More on Federalism and this Supreme Court

Yesterday I wrote that this Supreme Court confused me - I couldn't find a consistent thread in their federalism-related rulings.  Orin Kerr at Volokh has an explanation that makes more sense to me than any other.  He explains where each justice is coming from, and concludes:

The mathematics of federalism on today's Supreme Court, then, is that the four
Justices who do not favor judicial enforcement of federalism constraints only
need one additional vote to form a majority. Conversely, for the Court to rule
in favor of a federalism limitation, common ground must exist that ties together
the differing viewpoints of all five of the right-of-center Justices. The odds
are that the former will happen more often than the latter, which is why
victories for federalism principles have tended to be rare and on relatively
narrow (that is, symbolic)
issues

The Mises Blog informs me that this notion of "affecting" interstate commerce being sufficient to justify federal intervention originated in 1942 with Wickard v. Filburn.  Apparently the majority was accepting Wickard, though Thomas's dissent that I quoted in my earlier post sure points out how Wickard pretty much demolishes the commerce clause.

2 Comments

  1. Matt:

    The real hope was that Wickard would be overturned. Anyone on the pro-Raich side who was not themselves stoned at the time knew that a _narrow_ ruling in favor of marijuana was not going to be forthcoming. So every sane person knew it would either be an affirmation or a wholesale repudiation of Wickard. Repudiation would have been better, but it also would have had sweeping consequences, invalidating in a single decision massive mounds of legislation and regulation...much of it dating back to the New Deal.
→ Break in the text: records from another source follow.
Lemma insert_row_sorted (r : A) (l : list A) :
  Sorted (key_le key) l -> Sorted (key_le key) (insert_row key r l).
Proof.
  induction 1 as [| h t Ht IH Hhd]; simpl.
  - repeat constructor.
  - destruct (key r <=? key h) eqn:E.
    + apply Z.leb_le in E. repeat constructor; assumption.
    + apply Z.leb_gt in E. constructor; [exact IH |].
      destruct Hhd as [| h' t' Hh']; simpl.
      * constructor. unfold key_le. lia.
      * destruct (key r <=? key h'); constructor; unfold key_le in *; lia.
Qed.

Lemma sort_index_sorted (l : list A) : Sorted (key_le key) (sort_index key l).
Proof.
  induction l as [| h t IH]; simpl; [constructor |].
  now apply insert_row_sorted.
Qed.

Lemma sort_index_of_sorted (l : list A) :
  Sorted (key_le key) l -> sort_index key l = l.
Proof.
  induction 1 as [| h t Ht IH Hhd]; simpl; [reflexivity |].
  rewrite IH. destruct Hhd as [| h' t' Hh']; simpl; [reflexivity |].
  unfold key_le in Hh'. apply Z.leb_le in Hh'. now rewrite Hh'.
Qed.

Lemma sorted_head_least (h : A) (t : list A) :
  Sorted (key_le key) (h :: t) -> forall r, In r t -> key h <= key r.
Proof.
  intros H. apply Sorted_StronglySorted in H.
  - inversion H as [| ? ? _ Hall]; subst. intros r Hr.
    rewrite Forall_forall in Hall. now apply Hall.
  - intros x y z Hxy Hyz. unfold key_le in *. lia.
Qed.

End SortFacts.

Lemma sorted_map {A B : Type} (key : A -> Z) (key' : B -> Z) (f : A -> B) (l : list A) :
  (forall r, key' (f r) = key r) ->
  Sorted (key_le key) l -> Sorted (key_le key') (map f l).
Proof.
  intros Hk. induction 1 as [| h t Ht IH Hhd]; simpl; constructor; [exact IH |].
  destruct Hhd as [| h' t' Hh']; simpl; constructor.
  unfold key_le in *. now rewrite !Hk.
Qed.

(** ** Centring on the point of least absolute force *)

Section Center.

Local Open Scope Qc_scope.

Lemma val_Fin (x : float) : isfinite x = true -> x = Fin (val x).
Proof. now destruct x. Qed.

Lemma idxmin_fold (s : series float) :
  idxmin s = option_map fst (fold_left keep_least s None).
Proof. reflexivity. Qed.

Section FirstLeast.

Context {B : Type} (lab : B -> Z) (w : B -> Qc).

Let row (r : B) : Z * float := (lab r, Fin (w r)).

Lemma first_least_exists (l : list B) :
  l <> [] ->
  exists l1 r l2,
    l = l1 ++ r :: l2 /\
    (forall c, In c l1 -> w r < w c) /\
    (forall c, In c l2 -> w r <= w c).
Proof.
  induction l as [| x l IH]; [contradiction |]. intros _.
  destruct l as [| y l].
  - exists [], x, []. repeat split; intros c [].
  - destruct IH as (l1 & r & l2 & Heq & H1 & H2); [discriminate |].
    destruct (Qclt_le_dec (w r) (w x)) as [Hlt | Hle].
    + exists (x :: l1), r, l2. repeat split.
      * simpl. now rewrite Heq.
      * intros c [<- | Hc]; [exact Hlt | now apply H1].
      * exact H2.
    + exists [], x, (y :: l). repeat split.
      * intros c [].
      * intros c Hc. rewrite Heq in Hc. apply in_app_or in Hc.
        destruct Hc as [Hc | [<- | Hc]].
        -- apply Qclt_le_weak. apply Qcle_lt_trans with (w r); auto.
        -- exact Hle.
        -- apply Qcle_trans with (w r); auto.
Qed.

Lemma keep_least_after (r : B) (l2 : list B) :
  (forall c, In c l2 -> w r <= w c) ->
  fold_left keep_least (map row l2) (Some (row r)) = Some (row r).
Proof.
  induction l2 as [| c l2 IH]; intros H; [reflexivity |].
  simpl. unfold keep_least at 2. simpl.
  assert (flt (Fin (w c)) (Fin (w r)) = false) as ->.
  { apply flt_Fin_false. apply H. now left. }
  apply IH. intros c' Hc'. apply H. now right.
Qed.

Lemma keep_least_before (r : B) (l1 : list B) :
  (forall c, In c l1 -> w r < w c) ->
  forall best : option B,
    (forall b, best = Some b -> w r < w b) ->
    exists best' : option B,
      fold_left keep_least (map row l1) (option_map row best) = option_map row best' /\
      (forall b, best' = Some b -> w r < w b).
Proof.
  induction l1 as [| c l1 IH]; intros H best Hbest.
  - exists best. now split.
  - simpl.
    assert (exists b1,
               keep_least (option_map row best) (row c)
               = option_map row (Some b1) /\ w r < w b1) as (b1 & -> & Hb1).
    { unfold keep_least. simpl. destruct best as [b |]; simpl.
      - destruct (flt (Fin (w c)) (Fin (w b))).
        + exists c. split; [reflexivity | apply H; now left].
        + exists b. split; [reflexivity | now apply Hbest].
      - exists c. split; [reflexivity | apply H; now left]. }
    apply IH.
    + intros c' Hc'. apply H. now right.
    + now intros b [= <-].
Qed.

Lemma idxmin_first_least (l1 l2 : list B) (r : B) :
  (forall c, In c l1 -> w r < w c) ->
  (forall c, In c l2 -> w r <= w c) ->
  idxmin (map row (l1 ++ r :: l2)) = Some (lab r).
Proof.
  intros H1 H2. rewrite idxmin_fold, map_app, fold_left_app. simpl.
  destruct (keep_least_before r l1 H1 None) as (best' & Hf & Hb); [discriminate |].
  simpl in Hf. rewrite Hf.
  assert (keep_least (option_map row best') (row r) = Some (row r)) as ->.
  { unfold keep_least. simpl. destruct best' as [b |]; simpl; [| reflexivity].
    assert (flt (Fin (w r)) (Fin (w b)) = true) as ->; [| reflexivity].
    apply flt_Fin. now apply Hb. }
  now rewrite keep_least_after.
Qed.

End FirstLeast.

Lemma loc_absent (df : curve) (t : Z) :
  ~ In t (map label df) -> loc df t = nil.
Proof.
  induction df as [| a df IH]; intros H; [reflexivity |].
  unfold loc in *. simpl in *.
  destruct (Z.eqb_spec (label a) t) as [E | E].
  - exfalso. apply H. now left.
  - apply IH. intros Hin. apply H. now right.
Qed.

Lemma loc_unique (df : curve) (r0 : sample) :
  NoDup (map label df) -> In r0 df -> loc df (label r0) = (r0 :: nil).
Proof.
  induction df as [| a df IH]; intros Hnd Hin; [contradiction |].
  simpl in Hnd. inversion Hnd as [| ? ? Hnotin Hnd']; subst.
  unfold loc in *. simpl.
  destruct Hin as [-> | Hin].
  - rewrite Z.eqb_refl. f_equal. now apply loc_absent.
  - destruct (Z.eqb_spec (label a) (label r0)) as [E | E].
    + exfalso. apply Hnotin. rewrite E. now apply in_map.
    + now apply IH.
Qed.

Lemma abs_force_row (df : curve) :
  Forall finite_sample df ->
  map (fun r => (label r, fabs (force r))) df =
  map (fun r => (label r, Fin (abs_force r))) df.
Proof.
  intros Hfin. apply map_ext_in. intros r Hr.
  rewrite Forall_forall in Hfin. destruct (Hfin r Hr) as [Hf _].
  unfold abs_force. now destruct (force r).
Qed.

Lemma origin_of_first_least (l1 l2 : curve) (r0 : sample) :
  Forall finite_sample (l1 ++ r0 :: l2) ->
  NoDup (map label (l1 ++ r0 :: l2)) ->
  (forall c, In c l1 -> abs_force r0 < abs_force c) ->
  (forall c, In c l2 -> abs_force r0 <= abs_force c) ->
  origin_of (l1 ++ r0 :: l2) = Some (displacement r0, force r0).
Proof.
  intros Hfin Hnd H1 H2. unfold origin_of.
  rewrite abs_force_row by assumption.
  rewrite (idxmin_first_least label abs_force l1 l2 r0 H1 H2).
  unfold loc_scalar. rewrite loc_unique; [reflexivity | assumption |].
  apply in_or_app. right. now left.
Qed.

Lemma shift_by_label (x0 y0 : float) (r : sample) :
  label (shift_by x0 y0 r) = label r.
Proof. reflexivity. Qed.

Lemma shift_by_finite (dx fy : Qc) (r : sample) :
  finite_sample r -> finite_sample (shift_by (Fin dx) (Fin fy) r).
Proof.
  intros [Hf Hd]. unfold finite_sample, shift_by. simpl.
  destruct (force r), (displacement r); try discriminate. now split.
Qed.

Lemma shift_by_force (dx fy : Qc) (r : sample) :
  finite_sample r ->
  val (force (shift_by (Fin dx) (Fin fy) r)) = val (force r) - fy.
Proof.
  intros [Hf _]. unfold shift_by. simpl. now destruct (force r).
Qed.

Lemma shift_by_zero (r : sample) :
  finite_sample r -> shift_by zero zero r = r.
Proof.
  intros [Hf Hd]. destruct r as [t f d]. unfold shift_by. simpl in *.
  destruct f as [| | | f]; try discriminate.
  destruct d as [| | | d]; try discriminate.
  unfold zero. rewrite !fsub_Fin. f_equal; f_equal; ring.
Qed.

Lemma Qcabs_pos_of_neq (x : Qc) : x <> 0 -> 0 < Qcabs x.
Proof.
  intros Hx. destruct (Qcle_lt_or_eq _ _ (Qcabs_nonneg x)) as [H | H]; [exact H |].
  exfalso. apply Hx. apply Qcabs_null. now symmetry.
Qed.

Lemma Qcabs_0 : Qcabs 0 = 0.
Proof. apply Qcabs_pos. apply Qcle_refl. Qed.

Lemma center_to_origin_eq (df : curve) (x0 y0 : float) :
  sort_index label df <> nil ->
  origin_of (sort_index label df) = Some (x0, y0) ->
  center_to_origin df = Some (map (shift_by x0 y0) (sort_index label df)).
Proof.
  intros Hne Horig. unfold center_to_origin.
  destruct (sort_index label df); [contradiction |]. now rewrite Horig.
Qed.

(** C7: on a non-empty curve of finite samples with distinct labels,
    [center_to_origin] returns the rows in the order of the index with the
    force and the displacement of one sample [r0] of least absolute force
    subtracted from every row; that sample is then at (0, 0), the offsets
    found on the centred curve are both zero, and centring that curve again
    returns it unchanged. *)
Theorem center_to_origin_idempotent (df : curve) :
  df <> [] -> Forall finite_sample df -> NoDup (map label df) ->
  exists (df1 : curve) (r0 : sample),
    center_to_origin df = Some df1 /\
    In r0 df /\
    (forall r, In r df -> fle (fabs (force r0)) (fabs (force r)) = true) /\
    df1 = map (fun r => mk_sample (label r)
                                  (fsub (force r) (force r0))
                                  (fsub (displacement r) (displacement r0)))
              (sort_index label df) /\
    In (mk_sample (label r0) zero zero) df1 /\
    (forall r1, In r1 df1 -> fle (fabs zero) (fabs (force r1)) = true) /\
    origin_of df1 = Some (zero, zero) /\
    center_to_origin df1 = Some df1.
Proof.
  intros Hne Hfin Hnd.
  pose proof (sort_index_perm label df) as Hperm.
  pose proof (sort_index_sorted label df) as Hsorted.
  set (s := sort_index label df) in *.
  assert (s <> []) as Hs.
  { intros E. rewrite E in Hperm. apply Permutation_nil in Hperm. contradiction. }
  assert (Forall finite_sample s) as Hsfin.
  { eapply Permutation_Forall; [symmetry; exact Hperm | exact Hfin]. }
  assert (NoDup (map label s)) as Hsnd.
  { eapply Permutation_NoDup; [| exact Hnd].
    apply Permutation_map. now symmetry. }
  destruct (first_least_exists abs_force s Hs) as (l1 & r0 & l2 & Hsplit & H1 & H2).
  assert (In r0 s) as Hin0.
  { rewrite Hsplit. apply in_or_app. right. now left. }
  assert (finite_sample r0) as Hr0.
  { rewrite Forall_forall in Hsfin. now apply Hsfin. }
  assert (origin_of s = Some (displacement r0, force r0)) as Horig.
  { rewrite Hsplit in *. now apply origin_of_first_least. }
  assert (forall r, In r s -> abs_force r0 <= abs_force r) as Hleast.
  { intros r Hr. rewrite Hsplit in Hr. apply in_app_or in Hr.
    destruct Hr as [Hr | [<- | Hr]].
    - apply Qclt_le_weak. now apply H1.
    - apply Qcle_refl.
    - now apply H2. }
  destruct Hr0 as [Hf0 Hd0].
  apply val_Fin in Hf0. apply val_Fin in Hd0.
  set (f0 := val (force r0)) in *. set (d0 := val (displacement r0)) in *.
  set (df1 := map (shift_by (Fin d0) (Fin f0)) s).
  assert (map label df1 = map label s) as Hlab.
  { unfold df1. rewrite map_map. reflexivity. }
  assert (Forall finite_sample df1) as Hfin1.
  { unfold df1. rewrite Forall_map. eapply Forall_impl; [| exact Hsfin].
    intros r Hr. now apply shift_by_finite. }
  assert (sort_index label df1 = df1) as Hsort1.
  { apply sort_index_of_sorted. unfold df1.
    apply sorted_map with (key := label); [reflexivity | exact Hsorted]. }
  assert (shift_by (Fin d0) (Fin f0) r0 = mk_sample (label r0) zero zero)
    as Himage.
  { unfold shift_by. rewrite Hd0, Hf0, !fsub_Fin.
    unfold zero. do 2 f_equal; ring. }
  assert (origin_of df1 = Some (zero, zero)) as Horig1.
  { unfold df1. rewrite Hsplit, map_app. simpl map.
    rewrite origin_of_first_least.
    - now rewrite Himage.
    - rewrite <- (map_cons (shift_by (Fin d0) (Fin f0))), <- map_app, <- Hsplit.
      exact Hfin1.
    - rewrite <- (map_cons (shift_by (Fin d0) (Fin f0))), <- map_app, <- Hsplit.
      fold df1. now rewrite Hlab.
    - intros c' Hc'. apply in_map_iff in Hc'. destruct Hc' as (c & <- & Hc).
      assert (finite_sample c) as Hcfin.
      { rewrite Forall_forall in Hsfin. apply Hsfin. rewrite Hsplit.
        apply in_or_app. now left. }
      unfold abs_force. rewrite !shift_by_force; try assumption.
      2:{ split; [now rewrite Hf0 | now rewrite Hd0]. }
      fold f0. replace (f0 - f0) with (Q2Qc 0) by ring. rewrite Qcabs_0.
      apply Qcabs_pos_of_neq. intros E.
      specialize (H1 c Hc). unfold abs_force in H1. fold f0 in H1.
      assert (val (force c) = f0) as E' by (rewrite <- (Qcplus_0_r f0), <- E; ring).
      rewrite E' in H1. now apply Qclt_not_le in H1; apply H1, Qcle_refl.
    - intros c' Hc'. apply in_map_iff in Hc'. destruct Hc' as (c & <- & Hc).
      unfold abs_force. rewrite (shift_by_force d0 f0 r0).
      2:{ split; [now rewrite Hf0 | now rewrite Hd0]. }
      fold f0. replace (f0 - f0) with (Q2Qc 0) by ring. rewrite Qcabs_0.
      apply Qcabs_nonneg. }
  exists df1, r0.
  split; [apply center_to_origin_eq; [exact Hs | rewrite <- Hd0, <- Hf0; exact Horig] |].
  split; [now apply (Permutation_in _ Hperm) |].
  split.
  { intros r Hr. apply (Permutation_in _ (Permutation_sym Hperm)) in Hr.
    specialize (Hleast r Hr). unfold abs_force in Hleast.
    assert (isfinite (force r) = true) as Hfr.
    { rewrite Forall_forall in Hsfin. now apply Hsfin. }
    apply val_Fin in Hfr. rewrite Hf0, Hfr. cbn [fabs].
    now apply fle_Fin. }
  split.
  { unfold df1. apply map_ext. intros r. unfold shift_by.
    now rewrite Hf0, Hd0. }
  split.
  { rewrite <- Himage. unfold df1. now apply in_map. }
  split.
  { intros r1 Hr1. rewrite Forall_forall in Hfin1.
    destruct (Hfin1 r1 Hr1) as [Hf1 _]. apply val_Fin in Hf1.
    rewrite Hf1. unfold zero. cbn [fabs]. apply fle_Fin.
    rewrite Qcabs_0. apply Qcabs_nonneg. }
  split; [exact Horig1 |].
  rewrite (center_to_origin_eq df1 zero zero); rewrite Hsort1.
  - apply f_equal. rewrite <- (map_id df1) at 2. apply map_ext_in. intros r1 Hr1.
    apply shift_by_zero. rewrite Forall_forall in Hfin1. now apply Hfin1.
  - unfold df1. intros E. apply map_eq_nil in E. contradiction.
  - exact Horig1.
Qed.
    Those of us with libertarian preferences would have considered that a fine outcome indeed. But perhaps it was too much to expect from the Supreme Court.

  2. markm:

    The problem now is that this decision takes federal power even further than Wickard. See Volokh for a more lawlerly take on this. The law under which Wickard was prosecuted did not cover gardens, or even small plots of wheat grown for sale. That is, it recognized that some wheat cultivation was too small scale to affect interstate commerce, but Wickard's 23 acres were over the threshold. The Wickard supreme court still had to ignore the original meaning (commerce meant only trade when the Constitution was written) and stretch their imaginations to read "regulate interstate commerce" as "regulate anything that might have a small indirect effect on interstate commerce", but at least the law they upheld did not assume a federal power to regulate everything. The federal marijuana laws do.